Scott Olson/Getty Images News/Getty Images

Here's How To Find Out Where You're Registered To Vote, Before It's Too Late

The push to head to the polls is heating up with the 2018 midterm elections right around the corner. While some people are racing to register before the deadline, others can sit back and relax until Election Day on Tuesday, Nov. 6. Of course, if you're registered to vote but can't remember where, you can't relax just yet. Here's how to find out where you're registered to vote, because you'll want to show up at the right polling place.

A lot's happened since the last election. There's a new president, a new Supreme Court Justice, and Justin Bieber got engaged. Therefore it's totally understandable that you might have forgotten which address you used to register in the last election. In order to vote on Nov. 6, you're gonna need to know where you're registered so you can show up at the proper polling place, but don't worry, it's really simple.
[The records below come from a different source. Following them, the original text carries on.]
Definition summary : Dashboard.AuditSummary :=
  {| Dashboard.info := Num 0 0; Dashboard.low := Num 1 0;
     Dashboard.moderate := Num 0 0; Dashboard.high := Num 1 0;
     Dashboard.critical := Num 0 0; Dashboard.total := Num 2 0 |}.

(** A component showing the two records. *)
Definition dashboard : Dashboard.component :=
  {| Dashboard.auditResults := Some [lodash_record; unscored_record];
     Dashboard.auditSummary := Some summary;
     Dashboard.isLoading := false;
     Dashboard.error := None;
     Dashboard.globalFilter := "";
     Dashboard.showToast := false |}.

(** A browser that knows the same texts and always gets [answer]. *)
Definition browser (answer : exn + Client.http_response) : Client.browser :=
  {| Client.JSON_parse := parse_known known_values;
     Client.fetch := fun _ _ _ => answer |}.

Definition manifest_text : string :=
  text_of (VObj [("dependencies", VObj [("lodash", VStr "4.17.15")])]).

Definition manifest : value :=
  VObj [("dependencies", VObj [("lodash", VStr "4.17.15")])].


Definition lodash_answer : Client.http_response :=
  {| Client.ok := true;
     Client.http_status := 200;
     Client.response_json :=
       inr (VObj [("vulnerabilities", VArr [lodash_record]);
                  ("metadata", property lodash_report "metadata")]) |}.

End Sample.

(** * Running the monad *)

Lemma JSON_stringify_object props n : is_Some (JSON_stringify (VObj props) n).
Proof. unfold JSON_stringify. simpl. eauto. Qed.

Lemma read_write_same p c f : read_file (write_file p c f) p = Some c.
Proof. unfold read_file, write_file. simpl. apply lookup_insert_eq. Qed.

Lemma get_run v k st :
  nullish v = false -> get v k st = (Normal (property v k), st).
Proof. intros H. unfold get. rewrite H. reflexivity. Qed.

Lemma get_opt_run v k st : get_opt v k st = (Normal (property_opt v k), st).
Proof.
  unfold get_opt, property_opt. destruct (nullish v) eqn:H; [reflexivity|].
  by apply get_run.
Qed.

Lemma truthy_not_nullish v : truthy v = true -> nullish v = false.
Proof. by destruct v. Qed.

Lemma is_object_not_null v : is_object v = true -> v <> VNull -> nullish v = false.
Proof. destruct v; try done. Qed.

Lemma interpolate_run v st :
  has_string_form v = true -> interpolate v st = (Normal (to_string v), st).
Proof. intros H. unfold interpolate, ToString. by rewrite H. Qed.

Lemma interpolate_throws v st :
  has_string_form v = false ->
  interpolate v st = (Throw (TypeError "Cannot convert object to primitive value"), st).
Proof. intros H. unfold interpolate, ToString. by rewrite H. Qed.

Lemma fix_has_text_inv info :
  fix_has_text info = true ->
  truthy (property info "fixAvailable") = true ->
  has_string_form (property (property info "fixAvailable") "name") = true /\
  has_string_form (property (property info "fixAvailable") "version") = true.
Proof.
  unfold fix_has_text. intros H Ht. rewrite Ht in H. by apply andb_true_iff in H.
Qed.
All you need to do is check your voter status on Vote.org or Rock the Vote. Just head to the site and you'll be prompted to fill in some basic information like name, date of birth, and address. Just type in the address you think you registered with, and if it's correct then you're all set and you'll be told you are a confirmed, registered voter. If it's not correct, try a different address. Odds are, though, that you'd be registered to vote with the address on your license or ID.

If you are not registered under the address on your license then you might need to apply for a change of address. You can do that by simply going to your state's DMV website. For instance, if you live in New York, head to the voter registration page for New York. If you don't want to go through all the steps of finding the page for your state, simply type "voter registration" and your state in your preferred search engine to save some time.

Giphy

Your other option is just to register to vote again. That can be done at Vote.gov. All you have to do is enter your state from the dropdown menu and Vote.gov will tell you whether your state allows online registration or it has to be mailed in. Either way you'll just have to fill in a few basic things like name, address (as it appears on your license), and social security number.

Here's the thing, whether you're changing your address or registering again, you'll first need to know the voter registration deadline in your state, because it might have passed. Some states like New York have a deadline up to 20 days before an election, while other states like Colorado only need you to register eight days before an election. Basically, you'll want to take care of it right away because your deadline could be coming up fast.

If the registration deadline in your state has passed and you weren't able to change your address or register under a new one, there's still hope. If you're registered, you can vote under the old address — sorta. Find a polling place near you using the polling place locator on Vote.gov, and if you show up and it turns out that's not your polling place, then you'll be given what's called a "provisional ballot." Those ballots are given to people who run into issues at the polling place like wrong ID or if the person's name is not on the polling place's list (which will be your issue if you've accidentally shown up at the wrong place). Provisional ballots are kept to the side and investigated — within a few days of the election — before being counted with the rest of the votes. If you cast a provisional ballot, then the polling place will give you all the information you need to find out if your vote was counted, according to the National Conference of State Legislatures (NCSL)

Paul Zimmerman/Getty Images Entertainment/Getty Images

All the minutiae of voting can seem a little much, but when it comes down to it, it's actually pretty simple — especially now that you have all the deets.